---------- Supplied information
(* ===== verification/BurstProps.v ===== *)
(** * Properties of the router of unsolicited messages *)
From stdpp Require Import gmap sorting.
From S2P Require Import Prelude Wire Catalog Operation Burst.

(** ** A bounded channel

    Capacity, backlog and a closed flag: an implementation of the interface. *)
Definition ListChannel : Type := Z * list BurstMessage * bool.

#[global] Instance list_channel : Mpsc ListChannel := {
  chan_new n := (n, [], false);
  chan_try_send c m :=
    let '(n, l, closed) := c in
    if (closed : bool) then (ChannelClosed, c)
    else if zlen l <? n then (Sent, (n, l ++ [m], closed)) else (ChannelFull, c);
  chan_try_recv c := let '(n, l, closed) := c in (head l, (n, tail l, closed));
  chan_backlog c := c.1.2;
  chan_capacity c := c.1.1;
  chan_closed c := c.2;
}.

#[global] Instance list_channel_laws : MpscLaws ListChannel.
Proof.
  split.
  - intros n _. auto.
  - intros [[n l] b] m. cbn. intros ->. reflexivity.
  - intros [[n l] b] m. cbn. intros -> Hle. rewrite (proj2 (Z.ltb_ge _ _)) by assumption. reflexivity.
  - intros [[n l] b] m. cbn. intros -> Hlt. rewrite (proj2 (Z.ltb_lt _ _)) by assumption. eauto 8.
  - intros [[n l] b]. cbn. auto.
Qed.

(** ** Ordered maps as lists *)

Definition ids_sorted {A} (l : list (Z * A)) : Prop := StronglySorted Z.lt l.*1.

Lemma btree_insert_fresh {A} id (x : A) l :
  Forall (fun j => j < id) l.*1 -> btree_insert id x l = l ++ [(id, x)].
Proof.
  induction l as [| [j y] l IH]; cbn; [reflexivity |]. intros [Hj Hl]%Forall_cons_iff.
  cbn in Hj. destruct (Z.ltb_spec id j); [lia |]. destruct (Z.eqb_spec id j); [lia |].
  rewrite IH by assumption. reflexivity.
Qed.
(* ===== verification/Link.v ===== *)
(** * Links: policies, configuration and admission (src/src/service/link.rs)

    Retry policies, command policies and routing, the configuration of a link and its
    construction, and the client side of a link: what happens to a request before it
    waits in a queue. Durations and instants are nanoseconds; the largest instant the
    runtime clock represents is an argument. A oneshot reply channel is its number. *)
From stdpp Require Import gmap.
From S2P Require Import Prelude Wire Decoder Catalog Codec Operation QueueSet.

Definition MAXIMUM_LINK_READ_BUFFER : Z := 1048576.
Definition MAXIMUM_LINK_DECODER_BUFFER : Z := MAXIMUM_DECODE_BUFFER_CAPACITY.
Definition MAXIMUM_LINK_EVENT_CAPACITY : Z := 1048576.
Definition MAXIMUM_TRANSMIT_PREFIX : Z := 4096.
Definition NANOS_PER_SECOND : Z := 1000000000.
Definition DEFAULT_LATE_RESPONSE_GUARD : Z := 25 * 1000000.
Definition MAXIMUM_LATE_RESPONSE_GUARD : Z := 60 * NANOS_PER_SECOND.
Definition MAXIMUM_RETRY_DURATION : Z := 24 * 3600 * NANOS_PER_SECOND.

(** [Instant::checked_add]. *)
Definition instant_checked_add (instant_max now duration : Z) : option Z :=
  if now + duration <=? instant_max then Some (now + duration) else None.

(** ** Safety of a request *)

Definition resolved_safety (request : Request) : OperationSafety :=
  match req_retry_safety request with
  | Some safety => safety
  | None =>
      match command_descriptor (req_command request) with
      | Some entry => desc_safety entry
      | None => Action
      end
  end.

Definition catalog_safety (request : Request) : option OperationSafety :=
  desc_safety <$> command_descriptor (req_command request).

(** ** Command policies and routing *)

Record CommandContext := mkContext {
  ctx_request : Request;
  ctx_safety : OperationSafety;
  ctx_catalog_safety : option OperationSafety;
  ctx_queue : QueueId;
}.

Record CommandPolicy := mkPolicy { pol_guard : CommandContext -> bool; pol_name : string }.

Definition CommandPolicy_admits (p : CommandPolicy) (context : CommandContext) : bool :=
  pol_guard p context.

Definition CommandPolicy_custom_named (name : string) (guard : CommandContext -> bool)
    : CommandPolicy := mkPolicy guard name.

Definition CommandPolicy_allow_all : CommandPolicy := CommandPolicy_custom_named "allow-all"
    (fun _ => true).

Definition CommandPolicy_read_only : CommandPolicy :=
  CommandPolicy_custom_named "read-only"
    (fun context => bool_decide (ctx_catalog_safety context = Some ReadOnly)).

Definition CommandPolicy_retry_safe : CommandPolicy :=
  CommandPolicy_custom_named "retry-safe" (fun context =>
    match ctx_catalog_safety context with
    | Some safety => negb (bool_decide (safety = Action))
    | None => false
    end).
--------------------
---------- Supplied information
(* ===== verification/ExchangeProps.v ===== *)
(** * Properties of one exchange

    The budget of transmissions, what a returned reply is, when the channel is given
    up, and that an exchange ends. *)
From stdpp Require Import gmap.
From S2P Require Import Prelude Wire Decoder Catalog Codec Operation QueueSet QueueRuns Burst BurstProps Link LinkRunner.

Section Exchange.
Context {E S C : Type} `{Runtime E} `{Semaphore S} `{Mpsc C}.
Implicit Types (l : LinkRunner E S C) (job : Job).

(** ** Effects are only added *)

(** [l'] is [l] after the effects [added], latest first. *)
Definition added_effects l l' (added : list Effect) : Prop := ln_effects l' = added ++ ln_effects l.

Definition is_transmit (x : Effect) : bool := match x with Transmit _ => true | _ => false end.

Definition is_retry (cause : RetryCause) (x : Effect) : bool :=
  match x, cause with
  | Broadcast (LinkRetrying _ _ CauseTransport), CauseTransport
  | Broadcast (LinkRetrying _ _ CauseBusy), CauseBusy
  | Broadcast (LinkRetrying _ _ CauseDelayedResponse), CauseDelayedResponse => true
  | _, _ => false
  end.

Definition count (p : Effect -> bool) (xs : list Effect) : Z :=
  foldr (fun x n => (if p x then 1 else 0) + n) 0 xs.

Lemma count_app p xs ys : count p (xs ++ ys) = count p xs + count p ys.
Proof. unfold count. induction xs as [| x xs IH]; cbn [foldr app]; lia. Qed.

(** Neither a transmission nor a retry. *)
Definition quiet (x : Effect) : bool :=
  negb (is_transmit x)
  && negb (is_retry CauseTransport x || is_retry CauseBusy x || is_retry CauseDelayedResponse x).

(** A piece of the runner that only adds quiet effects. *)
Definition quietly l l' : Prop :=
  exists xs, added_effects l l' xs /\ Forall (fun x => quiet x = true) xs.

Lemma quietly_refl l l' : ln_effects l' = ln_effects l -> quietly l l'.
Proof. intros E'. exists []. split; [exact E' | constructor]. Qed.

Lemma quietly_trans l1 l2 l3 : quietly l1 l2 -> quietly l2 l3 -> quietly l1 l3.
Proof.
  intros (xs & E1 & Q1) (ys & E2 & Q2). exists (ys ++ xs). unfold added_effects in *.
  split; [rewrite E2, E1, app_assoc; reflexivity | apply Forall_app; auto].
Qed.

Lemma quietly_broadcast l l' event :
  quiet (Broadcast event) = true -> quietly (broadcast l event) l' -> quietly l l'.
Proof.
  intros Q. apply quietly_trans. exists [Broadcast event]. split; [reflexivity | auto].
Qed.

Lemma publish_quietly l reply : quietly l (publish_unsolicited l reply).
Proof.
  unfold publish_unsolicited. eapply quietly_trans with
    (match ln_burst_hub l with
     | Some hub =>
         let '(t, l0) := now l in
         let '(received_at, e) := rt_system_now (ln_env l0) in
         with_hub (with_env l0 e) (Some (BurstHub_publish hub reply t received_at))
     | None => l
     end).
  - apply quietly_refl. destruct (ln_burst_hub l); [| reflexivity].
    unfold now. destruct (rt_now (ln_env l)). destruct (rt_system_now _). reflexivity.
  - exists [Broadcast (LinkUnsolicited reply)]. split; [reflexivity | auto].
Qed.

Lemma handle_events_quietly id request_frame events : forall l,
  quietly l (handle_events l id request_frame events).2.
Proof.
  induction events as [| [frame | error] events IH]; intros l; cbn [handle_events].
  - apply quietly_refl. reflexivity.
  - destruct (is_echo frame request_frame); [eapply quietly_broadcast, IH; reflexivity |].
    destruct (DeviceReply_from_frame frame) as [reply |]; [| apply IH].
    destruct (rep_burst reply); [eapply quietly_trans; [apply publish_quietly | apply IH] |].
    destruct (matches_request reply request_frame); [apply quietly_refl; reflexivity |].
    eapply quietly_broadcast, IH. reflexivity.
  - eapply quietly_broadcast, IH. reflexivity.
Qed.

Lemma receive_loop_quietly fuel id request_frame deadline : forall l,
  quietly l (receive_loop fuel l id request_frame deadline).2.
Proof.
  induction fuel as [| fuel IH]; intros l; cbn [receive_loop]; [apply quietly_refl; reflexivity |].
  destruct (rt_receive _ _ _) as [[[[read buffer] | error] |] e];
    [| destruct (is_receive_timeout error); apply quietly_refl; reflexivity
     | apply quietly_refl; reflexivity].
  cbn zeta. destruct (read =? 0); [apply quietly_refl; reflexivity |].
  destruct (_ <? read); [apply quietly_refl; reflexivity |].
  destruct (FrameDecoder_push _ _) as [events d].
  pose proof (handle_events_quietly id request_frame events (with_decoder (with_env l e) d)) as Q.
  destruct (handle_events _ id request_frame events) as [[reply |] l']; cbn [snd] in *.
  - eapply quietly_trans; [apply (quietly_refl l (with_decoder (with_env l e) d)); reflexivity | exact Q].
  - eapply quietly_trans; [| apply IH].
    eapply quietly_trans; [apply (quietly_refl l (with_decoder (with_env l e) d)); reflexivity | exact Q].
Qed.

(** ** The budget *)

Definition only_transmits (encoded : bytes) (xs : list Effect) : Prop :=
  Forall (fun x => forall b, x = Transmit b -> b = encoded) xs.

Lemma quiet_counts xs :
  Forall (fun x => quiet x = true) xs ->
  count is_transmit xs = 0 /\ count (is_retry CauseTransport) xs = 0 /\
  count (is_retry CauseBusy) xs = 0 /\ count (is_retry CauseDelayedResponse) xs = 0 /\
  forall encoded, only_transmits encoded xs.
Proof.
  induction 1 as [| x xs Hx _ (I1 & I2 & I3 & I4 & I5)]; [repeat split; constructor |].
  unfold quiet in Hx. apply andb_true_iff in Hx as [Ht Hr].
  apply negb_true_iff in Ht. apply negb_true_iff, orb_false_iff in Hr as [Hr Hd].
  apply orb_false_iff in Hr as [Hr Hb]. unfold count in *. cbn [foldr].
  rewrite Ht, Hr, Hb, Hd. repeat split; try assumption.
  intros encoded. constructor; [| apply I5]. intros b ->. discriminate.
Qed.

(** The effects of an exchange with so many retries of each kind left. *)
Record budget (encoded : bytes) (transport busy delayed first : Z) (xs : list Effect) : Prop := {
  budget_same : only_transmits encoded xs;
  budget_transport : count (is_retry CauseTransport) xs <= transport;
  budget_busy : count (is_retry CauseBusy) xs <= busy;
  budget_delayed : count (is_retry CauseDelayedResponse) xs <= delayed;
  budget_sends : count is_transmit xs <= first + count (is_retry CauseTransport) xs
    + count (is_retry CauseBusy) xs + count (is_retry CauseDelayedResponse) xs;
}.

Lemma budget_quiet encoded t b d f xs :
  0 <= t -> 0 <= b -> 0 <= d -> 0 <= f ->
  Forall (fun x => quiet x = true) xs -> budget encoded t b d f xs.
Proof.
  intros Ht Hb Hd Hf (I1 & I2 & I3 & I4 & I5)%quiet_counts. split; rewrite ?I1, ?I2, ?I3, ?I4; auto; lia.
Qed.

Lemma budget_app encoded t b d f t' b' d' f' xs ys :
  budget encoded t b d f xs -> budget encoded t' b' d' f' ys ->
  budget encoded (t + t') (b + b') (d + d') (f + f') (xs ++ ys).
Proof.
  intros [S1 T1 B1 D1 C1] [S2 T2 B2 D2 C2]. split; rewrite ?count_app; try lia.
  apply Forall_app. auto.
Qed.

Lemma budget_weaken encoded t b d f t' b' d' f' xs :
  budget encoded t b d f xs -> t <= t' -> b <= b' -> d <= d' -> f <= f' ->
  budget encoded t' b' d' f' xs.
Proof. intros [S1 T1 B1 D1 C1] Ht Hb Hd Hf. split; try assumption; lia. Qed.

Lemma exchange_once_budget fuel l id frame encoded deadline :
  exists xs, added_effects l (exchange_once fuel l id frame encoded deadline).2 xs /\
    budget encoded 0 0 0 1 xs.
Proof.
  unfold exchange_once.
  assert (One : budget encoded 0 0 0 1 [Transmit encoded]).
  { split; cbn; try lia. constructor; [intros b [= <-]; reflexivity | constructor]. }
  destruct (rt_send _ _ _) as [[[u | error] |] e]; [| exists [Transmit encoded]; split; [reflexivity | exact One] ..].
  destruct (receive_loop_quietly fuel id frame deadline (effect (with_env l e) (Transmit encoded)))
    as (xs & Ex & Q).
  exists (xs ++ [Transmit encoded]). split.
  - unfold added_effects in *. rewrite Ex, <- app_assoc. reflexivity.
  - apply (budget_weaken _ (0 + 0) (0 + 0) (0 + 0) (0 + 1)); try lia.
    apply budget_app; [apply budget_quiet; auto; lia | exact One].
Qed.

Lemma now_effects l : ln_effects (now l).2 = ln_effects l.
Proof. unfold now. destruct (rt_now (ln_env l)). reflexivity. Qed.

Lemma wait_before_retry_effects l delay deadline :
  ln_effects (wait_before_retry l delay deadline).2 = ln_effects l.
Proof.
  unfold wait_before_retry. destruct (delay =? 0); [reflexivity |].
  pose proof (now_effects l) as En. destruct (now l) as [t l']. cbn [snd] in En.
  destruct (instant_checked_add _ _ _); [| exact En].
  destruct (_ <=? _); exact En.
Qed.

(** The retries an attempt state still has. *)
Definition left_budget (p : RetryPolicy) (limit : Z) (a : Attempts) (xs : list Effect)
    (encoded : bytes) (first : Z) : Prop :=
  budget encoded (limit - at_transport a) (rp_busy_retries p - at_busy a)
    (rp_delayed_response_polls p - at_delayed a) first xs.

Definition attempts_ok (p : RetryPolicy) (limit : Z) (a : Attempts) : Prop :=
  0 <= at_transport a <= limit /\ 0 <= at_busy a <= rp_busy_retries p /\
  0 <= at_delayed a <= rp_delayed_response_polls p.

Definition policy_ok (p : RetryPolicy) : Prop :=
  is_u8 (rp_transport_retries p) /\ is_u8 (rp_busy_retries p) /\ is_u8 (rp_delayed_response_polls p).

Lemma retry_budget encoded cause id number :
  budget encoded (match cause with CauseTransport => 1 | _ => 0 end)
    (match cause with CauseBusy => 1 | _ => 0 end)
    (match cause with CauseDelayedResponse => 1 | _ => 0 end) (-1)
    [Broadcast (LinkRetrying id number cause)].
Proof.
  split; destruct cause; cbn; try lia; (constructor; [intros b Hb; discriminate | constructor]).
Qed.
--------------------
Copy out the lines above that hold the string "constructor".

Exercise result:
Proof. intros E'. exists []. split; [exact E' | constructor]. Qed.
  induction 1 as [| x xs Hx _ (I1 & I2 & I3 & I4 & I5)]; [repeat split; constructor |].
  intros encoded. constructor; [| apply I5]. intros b ->. discriminate.
  { split; cbn; try lia. constructor; [intros b [= <-]; reflexivity | constructor]. }
  split; destruct cause; cbn; try lia; (constructor; [intros b Hb; discriminate | constructor]).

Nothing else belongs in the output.